Layer 2: Database-Level Enforcement

The AST check is the first line of defense, but we don’t stop there. BoloDB strongly recommends — and our documentation guides you through — connecting with a read-only database user.

-- PostgreSQL example
CREATE ROLE bolodb_reader WITH LOGIN PASSWORD 'secure_password';
GRANT CONNECT ON DATABASE analytics TO bolodb_reader;
GRANT USAGE ON SCHEMA public TO bolodb_reader;
GRANT SELECT ON ALL TABLES IN SCHEMA public TO bolodb_reader;

This creates a second, independent layer of protection. Even if a bug in our AST parser somehow missed a destructive query (it won’t — but defense in depth matters), the database itself would reject the operation.

What About SQL Injection?

SQL injection is the classic attack vector, and it deserves specific attention. BoloDB mitigates it at multiple levels:

Parameterized execution: When queries involve user-provided values, they’re passed as parameterized inputs, not string-concatenated into the SQL.

Schema-only context: The AI only sees table names, column names, and data types. It never sees full row data that could contain injection payloads.

No dynamic DDL: BoloDB never generates or executes data definition language. The connection is purely for querying existing structures.

The Confidence Signal

Beyond preventing destructive queries, BoloDB provides a confidence score with every result. This isn’t the AI saying “I’m 95% sure” — it’s a computed metric based on concrete signals:

Signal Weight What It Measures
Schema match High Do all referenced columns exist?
Type coherence Medium Are comparisons type-safe?
Historical accuracy High Have similar queries been verified before?
Query complexity Low Is the query unusually complex?

A low confidence score doesn’t mean the query is wrong — it means you should review it carefully before confirming. A high score means the system has strong evidence (often from your own past verifications) that the SQL correctly answers the question.

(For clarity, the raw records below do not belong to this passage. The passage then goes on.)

(** C2: the past period is out of range exactly when its first day is before
    the earliest order date of the sheet or its last day is after the latest;
    the run does not raise on a sheet with rows, and then the past frame is
    empty, the six past KPIs are 0 and the six changes are reported as 0. *)
Theorem C2_past_period_out_of_range (df_original : frame) (w : widgets) :
  (forall past_start past_end,
      past_out_of_range df_original past_start past_end = true
      <-> (exists lo, order_date_min df_original = Some lo /\ past_start < lo)
          \/ (exists hi, order_date_max df_original = Some hi /\ hi < past_end))
  /\ (df_original <> [] -> exists v, dashboard df_original w = Some v)
  /\ (forall v,
         dashboard df_original w = Some v ->
         past_out_of_range df_original (v_past_start v) (v_past_end v) = true ->
         v_past v = []
         /\ v_past_data_available v = false
         /\ v_past_kpis v = zero_kpis
         /\ v_changes v = zero_changes
         /\ In warn_no_past (v_warnings v)).
Proof.
  split; [apply past_out_of_range_iff|]. split.
  - intros Hne. apply dashboard_defined. now left.
  - intros v Hrun Hout.
    destruct (dashboard_inv _ _ _ Hrun)
      as (_ & _ & _ & _ & _ & _ & _ & Hpast & Hav & _ & Hpk & Hch & Hlog).
    assert (Hnil : v_past v = []).
    { rewrite Hpast. unfold past_frame. rewrite Hout.
      apply apply_selectboxes_nil. }
    rewrite Hnil in Hav. cbn in Hav.
    rewrite Hav in Hpk, Hlog.
    split; [exact Hnil|]. split; [exact Hav|]. split; [exact Hpk|]. split.
    + rewrite Hch, Hpk. apply percentage_changes_zero_past.
    + rewrite Hlog. apply in_or_app. right. now left.
Qed.
(** Whatever the callbacks do, a dispatch sends nothing but
    acknowledgements, which are empty batches, keeps the clock and only
    extends the trace. *)
Lemma batsim_dispatch_acks (callbacks : Batsim.t -> Event -> list Batsim.Cmd)
    (fuel : nat) (evs : list Event) (b : Batsim.t) :
  let b' := snd (Batsim._dispatch_events callbacks fuel evs b) in
  Batsim.current_time_ b' = Batsim.current_time_ b /\
  (exists acks, Batsim.sent b' = Batsim.sent b ++ acks /\
                Forall (fun m => Batsim.msg_requests m = []) acks) /\
  exists rest, Batsim.notified b' = Batsim.notified b ++ rest.
Proof.
  apply (batsim_dispatch_steps
           (fun b b' =>
              Batsim.current_time_ b' = Batsim.current_time_ b /\
              (exists acks, Batsim.sent b' = Batsim.sent b ++ acks /\
                            Forall (fun m => Batsim.msg_requests m = []) acks) /\
              exists rest, Batsim.notified b' = Batsim.notified b ++ rest)
           (fun _ => true)).
  - intros b0. split; [reflexivity |].
    split; [exists []; rewrite app_nil_r; split; [reflexivity | constructor] |].
    exists []. now rewrite app_nil_r.
  - intros b1 b2 b3 (A1 & (a1 & A2 & A2') & r1 & A3)
      (B1 & (a2 & B2 & B2') & r2 & B3).
    split; [congruence |]. split.
    + exists (a1 ++ a2). rewrite B2, A2, app_assoc. split; [reflexivity |].
      apply Forall_app. now split.
    + exists (r1 ++ r2). now rewrite B3, A3, app_assoc.
  - intros rs b0. split; [reflexivity |].
    split; [exists []; rewrite app_nil_r; split; [reflexivity | constructor] |].
    exists []. now rewrite app_nil_r.
  - intros e [rq ct sim pf snt bnd ntf] _. unfold hand_over_one.
    destruct (EventType_eqb _ _); [destruct sim |]; cbn;
      (split; [reflexivity |]);
      (split; [| exists [e]; reflexivity]).
    + eexists. split; [reflexivity |]. repeat constructor.
    + exists []. rewrite app_nil_r. split; [reflexivity | constructor].
    + exists []. rewrite app_nil_r. split; [reflexivity | constructor].
  - reflexivity.
  - clear. induction evs; [reflexivity | exact IHevs].
Qed.

(** X20. [proceed_simulation] of the remote handler.  When no process
    runs, it fails its assertion and nothing is sent.  Otherwise,
    whatever the callbacks do, it sends the batch of the queued requests
    first and after it nothing but empty acknowledgements, takes the time
    of the reply as the clock and extends the trace.  When the callbacks
    of the policy issue no command, it returns with an empty buffer after
    handing the events of the reply to the callbacks in their order: if
    one of them is [SimulationEnds], the process is acknowledged with one
    empty batch and closed, and the channel is closed; if none is, nothing
    else is sent and the process keeps running. *)
Theorem batsim_proceed_simulation_cases
    (callbacks : Batsim.t -> Event -> list Batsim.Cmd) (n : nat)
    (msg : Batsim.Reply) (b : Batsim.t) :
  let dispatch := Batsim._dispatch_events callbacks (S n) in
  (Batsim.is_running b = false ->
   Batsim.proceed_simulation dispatch msg b = (Raised AssertionError, b)) /\
  (Batsim.is_running b = true ->
   let b' := snd (Batsim.proceed_simulation dispatch msg b) in
   Batsim.current_time_ b' = Batsim.reply_now msg /\
   (exists acks,
      Batsim.sent b' = Batsim.sent b ++ batch b :: acks /\
      Forall (fun m => Batsim.msg_requests m = []) acks) /\
   exists rest, Batsim.notified b' = Batsim.notified b ++ rest) /\
  (Batsim.is_running b = true ->
   let b' := snd (Batsim.proceed_simulation (quiet_dispatch n) msg b) in
   fst (Batsim.proceed_simulation (quiet_dispatch n) msg b) = Returned /\
   Batsim.current_time_ b' = Batsim.reply_now msg /\
   Batsim.notified b' = Batsim.notified b ++ Batsim.reply_events msg /\
   Batsim.requests b' = [] /\
   (existsb is_simulation_ends (Batsim.reply_events msg) = false ->
    Batsim.sent b' = Batsim.sent b ++ [batch b] /\
    Batsim.is_running b' = true /\ Batsim.bound b' = Batsim.bound b) /\
   (existsb is_simulation_ends (Batsim.reply_events msg) = true ->
    Batsim.sent b' =
      Batsim.sent b ++
      [batch b; ack_message (Qfloor (Batsim.reply_now msg))] /\
    Batsim.is_running b' = false /\ Batsim.bound b' = false)).
Proof.
  cbv zeta. split; [| split].
  - intros Hr. unfold Batsim.proceed_simulation. now rewrite Hr.
  - intros Hr. unfold Batsim.proceed_simulation. rewrite Hr.
    cbn [negb Batsim._read_events].
    set (b0 := Batsim.set_current_time_ (Batsim.reply_now msg)
                 (Batsim._send_requests b)).
    destruct (batsim_dispatch_acks callbacks (S n) (Batsim.reply_events msg) b0)
      as (H1 & (acks & H2 & H3) & rest & H4).
    cbv zeta in H1, H2, H4. rewrite H1, H2, H4.
    split; [reflexivity |]. split; [| exists rest; reflexivity].
    exists acks. split; [| exact H3].
    subst b0. cbn. now rewrite <- app_assoc.
  - intros Hr. unfold Batsim.proceed_simulation. rewrite Hr.
    cbn [negb Batsim._read_events]. rewrite quiet_dispatch_eq.
    cbn [fst snd].
    set (b0 := Batsim.set_current_time_ (Batsim.reply_now msg)
                 (Batsim._send_requests b)).
    assert (Batsim.simulator b0 = true) as Hs0 by exact Hr.
    destruct (existsb is_simulation_ends (Batsim.reply_events msg)) eqn:Hex.
    + destruct (batsim_dispatch_ends _ b0 Hs0 Hex)
        as (I1 & I2 & I3 & I4 & I5 & I6 & I7).
      cbv zeta in I1, I2, I3, I4, I5, I6, I7.
      rewrite I1, I3, I5, I6, I7. unfold Batsim.is_running.
      rewrite I2. cbn. rewrite <- app_assoc.
      repeat split; discriminate.
    + assert (Forall (fun e => EventType_eqb (type e) SIMULATION_ENDS = false)
                (Batsim.reply_events msg)) as Hall.
      { apply List.Forall_forall. intros e He.
        destruct (EventType_eqb (type e) SIMULATION_ENDS) eqn:E; [| reflexivity].
        assert (existsb is_simulation_ends (Batsim.reply_events msg) = true)
          by (apply existsb_exists; exists e; split; assumption).
        congruence. }
      rewrite (batsim_dispatch_plain _ b0 Hall). cbn.
      repeat split; try discriminate. exact Hr.
Qed.

Lemma batsim_proceed_simulation_cases_witness :
  Batsim.proceed_simulation (Batsim._dispatch_events batsim_quiet 1)
    (empty_reply 6) Batsim.init =
    (Raised AssertionError, Batsim.init) /\
  Batsim.sent (snd (Batsim.proceed_simulation (quiet_dispatch 0)
                      (empty_reply 6) example_batsim))
    = Batsim.sent example_batsim ++ [batch example_batsim].
Proof.
  split.
  - refine (proj1 (batsim_proceed_simulation_cases batsim_quiet 0
                     (empty_reply 6) Batsim.init) _).
    reflexivity.
  - refine (proj1 (proj1 (proj2 (proj2 (proj2 (proj2
              (proj2 (proj2 (batsim_proceed_simulation_cases batsim_quiet 0
                        (empty_reply 6) example_batsim)) _))))) _)).
    + reflexivity.
    + reflexivity.
Defined.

Trust Is Earned, Not Assumed

BoloDB starts every database relationship in Supervised mode. Every query result needs your confirmation. As you verify answers, the system accumulates evidence and moves toward Assisted and eventually Trusted modes — but only for query patterns you’ve explicitly validated.

This isn’t AI autonomy. It’s AI accountability. The system earns your trust through demonstrated accuracy, not through confident-sounding disclaimers.

Try It Yourself

Connect a read-only user to BoloDB and test the boundaries. Try asking it to delete data, modify records, or run DDL. Watch every attempt get caught, explained, and rejected — before it ever reaches your database.

Security isn’t a feature we bolted on. It’s the foundation everything else is built on.